Keda, appreciate you joining us today. Let’s kick things off with talking about how you serve the underserved, because in our view this is one of the most important things the small business community does for society – by serving those who the giant corporations ignore, small business helps create a more inclusive and just world for all of us.
Yes, True2Soul serves womxn survivors of sexual trauma – focusing on people who identify as Black, Indigenous and People of Colour. Though we talk about racial oppression and gender-based violence, we rarely talk about the fallout when these two worlds collide – where BPOC and Indigenous womxn disproportionately experience sexual trauma.

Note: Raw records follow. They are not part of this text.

(** * k8s-image-pull-metrics: the event-to-metric pipeline of [main.go]

    A shallow embedding of [handleAddFunc] together with the parts of the Go
    standard library it calls ([fmt.Sscanf], [strconv.Unquote],
    [strconv.ParseInt], [time.ParseDuration], [regexp] for the one pattern
    used), and of [main], [newResource] and [newMeterProvider] with the
    command line of the [flag] package, followed by the properties of the
    pipeline and of the start of the program.

    Conventions.  A Go [string] is a sequence of bytes: [String.string].
    A [rune] is a code point, an integer in [Z].  Fixed-width integers are
    [Z] with the wrap-around written out ([wrap64], [wrapU64]).  A [float64]
    is an IEEE-754 binary64 value, [spec_float] at precision 53. *)

From Stdlib Require Import ZArith List Bool Ascii String Lia SpecFloat.
Import ListNotations.

Open Scope Z_scope.

(** ** Bytes, runes and fixed-width integers *)

Abbreviation rune := Z (only parsing).

Definition byteZ (c : ascii) : Z := Z.of_N (N_of_ascii c).
Definition Zbyte (z : Z) : ascii := ascii_of_N (Z.to_N (z mod 256)).

Fixpoint bytes (s : string) : list Z :=
  match s with
  | EmptyString => []
  | String c s' => byteZ c :: bytes s'
  end.

Fixpoint of_bytes (l : list Z) : string :=
  match l with
  | [] => EmptyString
  | b :: l' => String (Zbyte b) (of_bytes l')
  end.

Definition len (s : string) : Z := Z.of_nat (String.length s).

(** [int64(x)] and [uint64(x)] of a mathematical integer. *)
Definition wrapU64 (z : Z) : Z := z mod 2 ^ 64.
Definition wrap64 (z : Z) : Z := (z + 2 ^ 63) mod 2 ^ 64 - 2 ^ 63.

(** The double quote, the backslash and the line feed as bytes. *)
Definition dquote : ascii := "034"%char.
Definition bslash : ascii := "092"%char.
Definition newline : ascii := "010"%char.
Definition dq : string := String dquote EmptyString.

(** ** unicode/utf8 *)

Module utf8.

Definition RuneError : rune := 65533.
Definition RuneSelf : Z := 128.
Definition MaxRune : rune := 1114111.
Definition surrogateMin : rune := 55296.
Definition surrogateMax : rune := 57343.

Definition rune1Max : Z := 127.
Definition rune2Max : Z := 2047.
Definition rune3Max : Z := 65535.

Definition t2 : Z := 192.
Definition t3 : Z := 224.
Definition t4 : Z := 240.
Definition tx : Z := 128.
Definition maskx : Z := 63.
Definition mask2 : Z := 31.
Definition mask3 : Z := 15.
Definition mask4 : Z := 7.

Definition locb : Z := 128.
Definition hicb : Z := 191.

(* Entries of the [first] table. *)
Definition xx : Z := 241.
Definition as_ : Z := 240.
Definition s1 : Z := 2.
Definition s2 : Z := 19.
Definition s3 : Z := 3.
Definition s4 : Z := 35.
Definition s5 : Z := 52.
Definition s6 : Z := 4.
Definition s7 : Z := 68.

(** [first[b]]: information about the first byte of an encoding. *)
Definition first (b : Z) : Z :=
  if b <? 128 then as_
  else if b <? 194 then xx
  else if b <? 224 then s1
  else if b =? 224 then s2
  else if b <? 237 then s3
  else if b =? 237 then s4
  else if b <? 240 then s3
  else if b =? 240 then s5
  else if b <? 244 then s6
  else if b =? 244 then s7
  else xx.

(** [acceptRanges[i]] as a pair (lo, hi); the unset entries are zero. *)
Definition acceptRanges (i : Z) : Z * Z :=
  if i =? 0 then (locb, hicb)
  else if i =? 1 then (160, hicb)
  else if i =? 2 then (locb, 159)
  else if i =? 3 then (144, hicb)
  else if i =? 4 then (locb, 143)
  else (0, 0).
(** X11: when a provider constructor fails, [run] returns the error of
    [setupOTelSDK] as it is, without starting the server: nothing is
    received from [srvErr], [srv.Shutdown] is not called, the teardowns of
    the providers constructed earlier have been called once by the setup
    itself (with the signal context) and are not called again, and [stop]
    is called once, last; the outcome does not depend on the [select]
    statement. *)
Theorem run_returns_setup_error_without_serving
        (sdk : SDK) (sel : SelectOutcome) (w : World) (k : Kind) (e : error) :
  (forall k', In k' (earlier k) -> newProviderErr sdk k' = None) ->
  newProviderErr sdk k = Some e ->
  let r := run sdk sel w in
  let evs := events_since w (snd r) in
  fst r = snd (fst (setupOTelSDK sdk (NotifyContext Background)
                                 (snd (emit EvNotifyContext w)))) /\
  errors_Is (fst r) e = true /\
  serverStarts evs = 0 /\
  serverErrors evs = [] /\
  shutdownCalls evs = earlier k /\
  shutdownContexts evs
  = repeat (NotifyContext Background) (List.length (earlier k)) /\
  stops evs = 1 /\
  (forall sel', run sdk sel' w = r).
Proof.
  intros Hearlier Hk r evs. subst evs r.
  assert (Hne : snd (fst (setupOTelSDK sdk (NotifyContext Background)
                                       (snd (emit EvNotifyContext w)))) <> None).
  { destruct (setup_failure_state sdk (NotifyContext Background)
                                  (snd (emit EvNotifyContext w)) k e Hk)
      as (H & _). exact H. }
  destruct (run_first_failure sdk sel w k e Hearlier Hk) as (Htr & Hres).
  cbv zeta in Htr, Hres. apply events_since_app in Htr.
  rewrite Htr.
  split; [rewrite run_setup_failed by exact Hne; reflexivity |].
  split; [rewrite Hres; apply errors_Is_Join with (o := Some e);
          [left; reflexivity | apply error_Is_refl] |].
  split; [destruct k; reflexivity |].
  split; [destruct k; reflexivity |].
  split; [destruct k; reflexivity |].
  split; [destruct k; reflexivity |].
  split; [destruct k; reflexivity |].
  intros sel'. rewrite !run_setup_failed by exact Hne. reflexivity.
Qed.

Lemma run_returns_setup_error_without_serving_witness :
  let r := run sdk_meter_fails CtxDoneFirst w0 in
  errors_Is (fst r) errMeterNew = true /\
  serverStarts (events_since w0 (snd r)) = 0 /\
  shutdownCalls (events_since w0 (snd r)) = [Tracer] /\
  stops (events_since w0 (snd r)) = 1.
Proof.
  assert (Hearlier : forall k', In k' (earlier Meter) ->
                                newProviderErr sdk_meter_fails k' = None).
  { intros k' Hin. destruct Hin as [<- | []]. reflexivity. }
  pose proof (run_returns_setup_error_without_serving
                sdk_meter_fails CtxDoneFirst w0 Meter errMeterNew
                Hearlier eq_refl) as H.
  destruct H as (_ & His & Hstart & _ & Hcalls & _ & Hstops & _).
  intros r. exact (conj His (conj Hstart (conj Hcalls Hstops))).
Defined.

(** The shape of the trace of [run], on every path. *)
Lemma run_shape (sdk : SDK) (sel : SelectOutcome) (w : World) :
  let evs := events_since w (snd (run sdk sel w)) in
  exists pre tds,
    evs = EvNotifyContext :: pre ++ tds ++ [EvStop] /\
    shutdownCalls pre = [] /\
    Forall (fun ev => isShutdown ev = true) tds.
Proof.
  intros evs. subst evs.
  destruct (first_failure_cases sdk) as [Hall | (k & e & Hearlier & Hk)].
  - destruct (run_after_setup sdk sel w Hall) as (Htr & _).
    cbv zeta in Htr. rewrite <- !app_assoc in Htr.
    apply events_since_app in Htr. rewrite Htr.
    match goal with
    | |- context [teardownEvents sdk ?ks ?c ?h] =>
        destruct (teardownEvents_calls sdk c ks h) as (_ & _ & Hs);
        exists (setupOrder ++ [EvGoListenAndServe]
                  ++ match sel with
                     | SrvErrFirst e => [EvRecvSrvErr e]
                     | CtxDoneFirst =>
                         [EvCtxDone; EvStop;
                          EvSrvShutdown Background
                            (srvShutdown sdk Background
                               (trace w ++ EvNotifyContext :: setupOrder
                                  ++ [EvGoListenAndServe]
                                  ++ [EvCtxDone; EvStop]))]
                     end),
               (teardownEvents sdk ks c h)
    end.
    split; [rewrite <- !app_assoc; reflexivity |].
    split; [destruct sel; reflexivity | exact Hs].
  - destruct (run_first_failure sdk sel w k e Hearlier Hk) as (Htr & _).
    cbv zeta in Htr. apply events_since_app in Htr. rewrite Htr.
    match goal with
    | |- context [teardownEvents sdk ?ks ?c ?h] =>
        destruct (teardownEvents_calls sdk c ks h) as (_ & _ & Hs);
        exists (firstn (3 * S (List.length (earlier k))) setupOrder),
               (teardownEvents sdk ks c h)
    end.
    split; [reflexivity |]. split; [destruct k; reflexivity | exact Hs].
Qed.
(** X14.  The guard against an empty strip exists only on the
    constant-pace path.  On a strip that reports no pixels, [run_event]
    returns at once for an event without splits, touching nothing; for an
    event with positive splits it starts the run and then raises
    [ZeroDivisionError] (in the startup compensation when the event's own
    [rail_leds] is 0, else at [pos_f % rail_leds] of the first tick), so
    the cleanup is skipped and [running_event] stays set. *)
Theorem empty_strip_guard_only_constant_pace (E : env) (ev : PaceEvent)
    (fuel : nat) (w : world)
    (Hsteady : steady E)
    (Hstrip : numPixels E = 0%Z)
    (Hlap : laps_m ev <> 0%Z) :
  (has_splits ev = false -> run_event E fuel ev w = (Ok tt, w)) /\
  (forall splits : list Q,
     splits_100 ev = Some splits -> splits <> [] ->
     Forall (fun s => 0 < s) splits ->
     exists w',
       run_event E (S fuel) ev w = (Raise ZeroDivisionError, w') /\
       running_event w' = true /\
       trace w' = trace w ++ [Flush (show_ok E (n_show w))] /\
       n_set w' = n_set w).
Proof.
  pose proof (leds_per_meter_value ev Hlap) as Hl.
  set (lpm := inject_Z (rail_leds ev) / inject_Z (laps_m ev)) in *.
  split.
  - intros Hns.
    assert (Hr : run_event E fuel ev w = run_event_const E fuel ev w).
    { unfold run_event, has_splits in *.
      destruct (splits_100 ev) as [[|s ss]|]; try reflexivity. discriminate. }
    rewrite Hr. unfold run_event_const.
    rewrite (bind_ok _ _ w w lpm) by (unfold lift; rewrite Hl; reflexivity).
    rewrite Hstrip. cbn [Z.leb Z.compare]. rewrite orb_true_r. reflexivity.
  - intros splits Hs Hne Hpos.
    assert (Hr : run_event E (S fuel) ev w = run_event_splits E (S fuel) ev splits w).
    { unfold run_event. rewrite Hs. destruct splits; [contradiction|reflexivity]. }
    rewrite Hr. unfold run_event_splits.
    rewrite (bind_ok _ _ w w lpm) by (unfold lift; rewrite Hl; reflexivity).
    set (w0 := mkWorld (trace w) (n_set w) (n_show w) (n_clock w) (n_poll w) true).
    rewrite (bind_ok _ _ w w0 tt) by reflexivity.
    rewrite Hstrip.
    pose proof (measure_startup_empty E w0) as Hm.
    set (w1 := mkWorld _ _ _ _ _ _) in Hm.
    pose proof (first_split_pos splits) as Hf.
    pose proof (startup_delay_nonneg E w0) as Hd.
    destruct (Qeq_bool lpm 0) eqn:Hz.
    + exists w1. split; [|repeat split].
      apply bind_raise.
      unfold startup_splits.
      rewrite (bind_ok _ _ _ _ _ Hm).
      rewrite (bind_ok _ _ w1 w1 (100 / first_split splits))
        by (unfold lift; rewrite div_ok by lra; reflexivity).
      apply bind_raise. unfold lift, Py.div. rewrite Hz. reflexivity.
    + assert (Hlpm : ~ lpm == 0).
      { intros H. apply Qeq_bool_iff in H. congruence. }
      set (v0 := 100 / first_split splits * lpm).
      set (st0 := mkRstate
                    (inject_Z (start_position ev 0) + v0 * startup_delay_at E w0)
                    (0 + v0 / lpm * startup_delay_at E w0)).
      assert (Hst : startup_splits E ev 0 lpm splits w0 = (Ok st0, w1)).
      { unfold startup_splits.
        rewrite (bind_ok _ _ _ _ _ Hm).
        rewrite (bind_ok _ _ w1 w1 (100 / first_split splits))
          by (unfold lift; rewrite div_ok by lra; reflexivity).
        rewrite (bind_ok _ _ w1 w1 (v0 / lpm))
          by (unfold lift; rewrite div_ok by exact Hlpm; reflexivity).
        reflexivity. }
      rewrite (bind_ok _ _ _ _ _ Hst).
      set (w2 := mkWorld (trace w1) (n_set w1) (n_show w1) (S (n_clock w1)) (n_poll w1)
                   (running_event w1)).
      rewrite (bind_ok _ _ w1 w2 (monotonic E (n_clock w1))) by reflexivity.
      exists (polled w2). split; [|repeat split].
      apply bind_raise.
      rewrite loop_splits_shape, render_loop_step.
      destruct Hsteady as (_ & Hnostop & Hclock).
      rewrite Hnostop.
      match goal with |- context [negb (Qle_bool ?a ?b)] =>
        replace (Qle_bool a b) with true
          by (symmetry; apply Qle_bool_iff; apply Hclock)
      end.
      cbn [negb].
      unfold splits_tick. rewrite tick_splits_no_rail; try assumption.
      * reflexivity.
      * cbn [st0 meters_done].
        assert (Heq : v0 / lpm == 100 / first_split splits)
          by (unfold v0; field; split; [lra|exact Hlpm]).
        rewrite Heq.
        assert (0 < 100 / first_split splits)
          by (apply Qlt_shift_div_l; [exact Hf|lra]).
        nra.
Qed.

Lemma env_no_pixels_steady : steady env_no_pixels.
Proof.
  split; [intros n; reflexivity|]. split; [intros n; reflexivity|].
  intros n. cbn [env_no_pixels monotonic]. rewrite Nat2Z.inj_succ. unfold Z.succ.
  rewrite inject_Z_plus. change (inject_Z 1) with 1.
  assert (frame_dt_target <= 1) by (vm_compute; discriminate). lra.
Qed.

Lemma empty_strip_guard_only_constant_pace_witness :
  steady env_no_pixels /\ numPixels env_no_pixels = 0%Z /\
  run_event env_no_pixels 1 ev_default world0 = (Ok tt, world0) /\
  exists w',
    run_event env_no_pixels 1 ev_splits_800 world0 = (Raise ZeroDivisionError, w') /\
    running_event w' = true /\
    trace w' = trace world0 ++ [Flush (show_ok env_no_pixels (n_show world0))] /\
    n_set w' = n_set world0.
Proof.
  pose proof env_no_pixels_steady as Hsteady.
  assert (Hstrip : numPixels env_no_pixels = 0%Z) by reflexivity.
  assert (Hlap : laps_m ev_default <> 0%Z) by discriminate.
  assert (Hlap' : laps_m ev_splits_800 <> 0%Z) by discriminate.
  split; [exact Hsteady|]. split; [exact Hstrip|]. split.
  - apply (proj1 (empty_strip_guard_only_constant_pace env_no_pixels ev_default 1
                    world0 Hsteady Hstrip Hlap)).
    reflexivity.
  - apply (proj2 (empty_strip_guard_only_constant_pace env_no_pixels ev_splits_800 0
                    world0 Hsteady Hstrip Hlap') splits_800).
    + reflexivity.
    + discriminate.
    + repeat constructor.
Defined.
(** ** Range checks *)

(** C4. An integer people count below 1 or above 50 is rejected with the
    message of the bound it breaks, and so is a day count below 1 or above
    365; the boundary values 1 and 50, 1 and 365 are accepted. *)
Theorem count_bounds (n : Z) :
  (n < 1 -> validate_people_count (SInt n)
            = Raise (ValidationError (lit "At least 1 traveler is required")))
  /\ (n > 50 -> validate_people_count (SInt n)
                = Raise (ValidationError (lit "Maximum 50 travelers allowed")))
  /\ (n < 1 -> validate_days (SInt n)
               = Raise (ValidationError (lit "Trip must be at least 1 day")))
  /\ (n > 365 -> validate_days (SInt n)
                 = Raise (ValidationError (lit "Maximum trip duration is 365 days")))
  /\ validate_people_count (SInt 1) = Ok true
  /\ validate_people_count (SInt 50) = Ok true
  /\ validate_days (SInt 1) = Ok true
  /\ validate_days (SInt 365) = Ok true.
Proof.
  unfold validate_people_count, validate_days. cbn [as_int].
  repeat split; try reflexivity; intros H.
  - destruct (Z.ltb_spec n 1); [reflexivity|lia].
  - destruct (Z.ltb_spec n 1); [lia|].
    destruct (Z.gtb_spec n 50); [reflexivity|lia].
  - destruct (Z.ltb_spec n 1); [reflexivity|lia].
  - destruct (Z.ltb_spec n 1); [lia|].
    destruct (Z.gtb_spec n 365); [reflexivity|lia].
Qed.

Lemma count_bounds_witness :
  validate_people_count (SInt 0)
    = Raise (ValidationError (lit "At least 1 traveler is required"))
  /\ validate_people_count (SInt 51)
     = Raise (ValidationError (lit "Maximum 50 travelers allowed"))
  /\ validate_days (SInt 0)
     = Raise (ValidationError (lit "Trip must be at least 1 day"))
  /\ validate_days (SInt 366)
     = Raise (ValidationError (lit "Maximum trip duration is 365 days")).
Proof.
  split; [apply (count_bounds 0); lia|].
  split; [apply (count_bounds 51); lia|].
  split; [apply (count_bounds 0); lia|].
  apply (count_bounds 366); lia.
Defined.

(** ** The same-location check *)

Definition SAME_LOCATION : pystr :=
  lit "Departure and destination cannot be the same".

(** C5. Two locations that are equal once case is folded and surrounding
    white space is trimmed are rejected, with a message that contains
    "cannot be the same"; two that differ after that are accepted. *)
Theorem same_location_check (lower : pystr -> pystr) (from_loc to_loc : pystr) :
  (strip (lower from_loc) = strip (lower to_loc) ->
     validate_same_location lower (SStr from_loc) (SStr to_loc)
       = Raise (ValidationError SAME_LOCATION)
     /\ contains (lit "cannot be the same") SAME_LOCATION = true)
  /\ (strip (lower from_loc) <> strip (lower to_loc) ->
        validate_same_location lower (SStr from_loc) (SStr to_loc) = Ok true).
Proof.
  unfold validate_same_location, str_eqb. split; intros H.
  - rewrite bool_decide_eq_true_2 by exact H. split; reflexivity.
  - rewrite bool_decide_eq_false_2 by exact H. reflexivity.
Qed.

Lemma same_location_check_witness :
  validate_same_location ascii_lower (SStr (lit "Paris")) (SStr (lit "  PARIS "))
    = Raise (ValidationError SAME_LOCATION)
  /\ validate_same_location ascii_lower (SStr (lit "Paris")) (SStr (lit "Rome"))
     = Ok true.
Proof.
  split.
  - apply (same_location_check ascii_lower (lit "Paris") (lit "  PARIS ")).
    reflexivity.
  - apply (same_location_check ascii_lower (lit "Paris") (lit "Rome")).
    vm_compute. discriminate.
Defined.

(** ** Free text *)

(** C6, as the code has it.  Sanitizing a string never fails.  The result
    is the text without its HTML tags, trimmed, and cut to the maximum
    length, which is 500 unless the caller gives one, with "..." appended
    exactly when it was cut. *)
Theorem sanitize_text_input_transforms (text : pystr) (max_length : option Z) :
  let limit := default 500 max_length in
  let cleaned := strip (Re.sub_empty Re.tag_len 0 text) in
  sanitize_text_input (SStr text) max_length
    = Ok (match text with
          | [] => []
          | _ :: _ => if len cleaned >? limit
                      then slice_to cleaned limit ++ lit "..."
                      else cleaned
          end)
  /\ Re.search Re.tag_len cleaned = false
  /\ strip cleaned = cleaned.
Proof.
  intros limit cleaned. split; [|split].
  - unfold sanitize_text_input. destruct text as [|c text]; [reflexivity|].
    cbn [truthy negb].
    rewrite (script_sub_identity _ (no_tag_left (c :: text) 0)).
    subst limit cleaned. unfold DEFAULT_MAX_LENGTH.
    now destruct (len _ >? _).
  - apply strip_no_tag, no_tag_left.
  - apply strip_idem.
Qed.

(** C6 fails as stated: without an explicit maximum a text of 501
    characters is cut to 500, although it is kept whole for a maximum of
    1000; and the content of a script block survives. *)
Lemma sanitize_default_not_1000 :
  sanitize_text_input (SStr (replicate 501 (ch "a"))) None
    = Ok (replicate 500 (ch "a") ++ lit "...")
  /\ sanitize_text_input (SStr (replicate 501 (ch "a"))) (Some 1000)
     = Ok (replicate 501 (ch "a"))
  /\ sanitize_text_input (SStr (lit "<script>alert(1)</script>")) None
     = Ok (lit "alert(1)").
Proof. repeat split; vm_compute; reflexivity. Qed.

(** ** The composite validator *)

(** A value on which the string methods of the checks do not raise: a
    string, or a false value, which is rejected before any method is
    called. *)
Definition textual (v : scalar) : bool :=
  match v with
  | SStr _ => true
  | _ => negb (truthy v)
  end.

Definition field_textual (trip_data : pydict) (key : string) : bool :=
  match trip_data !! key with
  | Some v => textual v
  | None => true
  end.

(** The message of a failed check. *)
Definition failure (check : result bool) : list pystr :=
  match check with
  | Raise (ValidationError msg) => [msg]
  | _ => []
  end.

(** A check that returns or fails with a [ValidationError]. *)
Definition checked (check : result bool) : Prop :=
  match check with
  | Raise AttributeError | Raise TypeError => False
  | _ => True
  end.

(** The bundle with its notes, if any, sanitized with a maximum length
    of 1000. *)
Definition with_sanitized_notes (trip_data : pydict) : pydict :=
  match trip_data !! "notes" with
  | Some notes =>
      match sanitize_text_input notes (Some 1000) with
      | Ok notes => <["notes" := SStr notes]> trip_data
      | Raise _ => trip_data
      end
  | None => trip_data
  end.

Definition NEWLINE : pystr := [10%N].

(** A value that is textual and true is a string. *)
Ltac falsy_or_text H Ev :=
  simpl in H, Ev; first [discriminate | rewrite Ev in H; simpl in H; discriminate].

I understand this intimately as a survivor of complex traumas that began for me in toddlerhood. My lived experiences drove me to a career where I could protect and save others from the traumas I experienced: policing.
Living through the unrelenting traumas of policing, community activism, and simply living in an inequitable world as a Black womxn numbed me, and I didn’t even realize it. Yet, by all rights, I succeeded in my job, relationships and social standing.
I showed the world a skillful Black female professional with a bright smile. In contrast, I felt unseen, blocked, detached and unable to be truly happy. My unresolved traumas inevitably affected my health, relationships, and professional success. My pivotal moment was when I became a mother. I knew I had two choices: heal or pass the legacy of trauma onto my child. I chose to heal, and so began my conscious and transformative journey. It’s not been easy.
I had to deal with more than just the sometimes painful healing process. I was also re-traumatized by inadequate or ill-suited services. I was “othered”, unseen and even victimized by systems tainted with racism and misogyny. I was hindered from finding the resources I needed by obstacles and huge stigmas on discussing sexual trauma. As a police officer and public figure, I couldn’t find safe, inclusive and confidential spaces to be vulnerable and find healing support. True2Soul was born within this need gap.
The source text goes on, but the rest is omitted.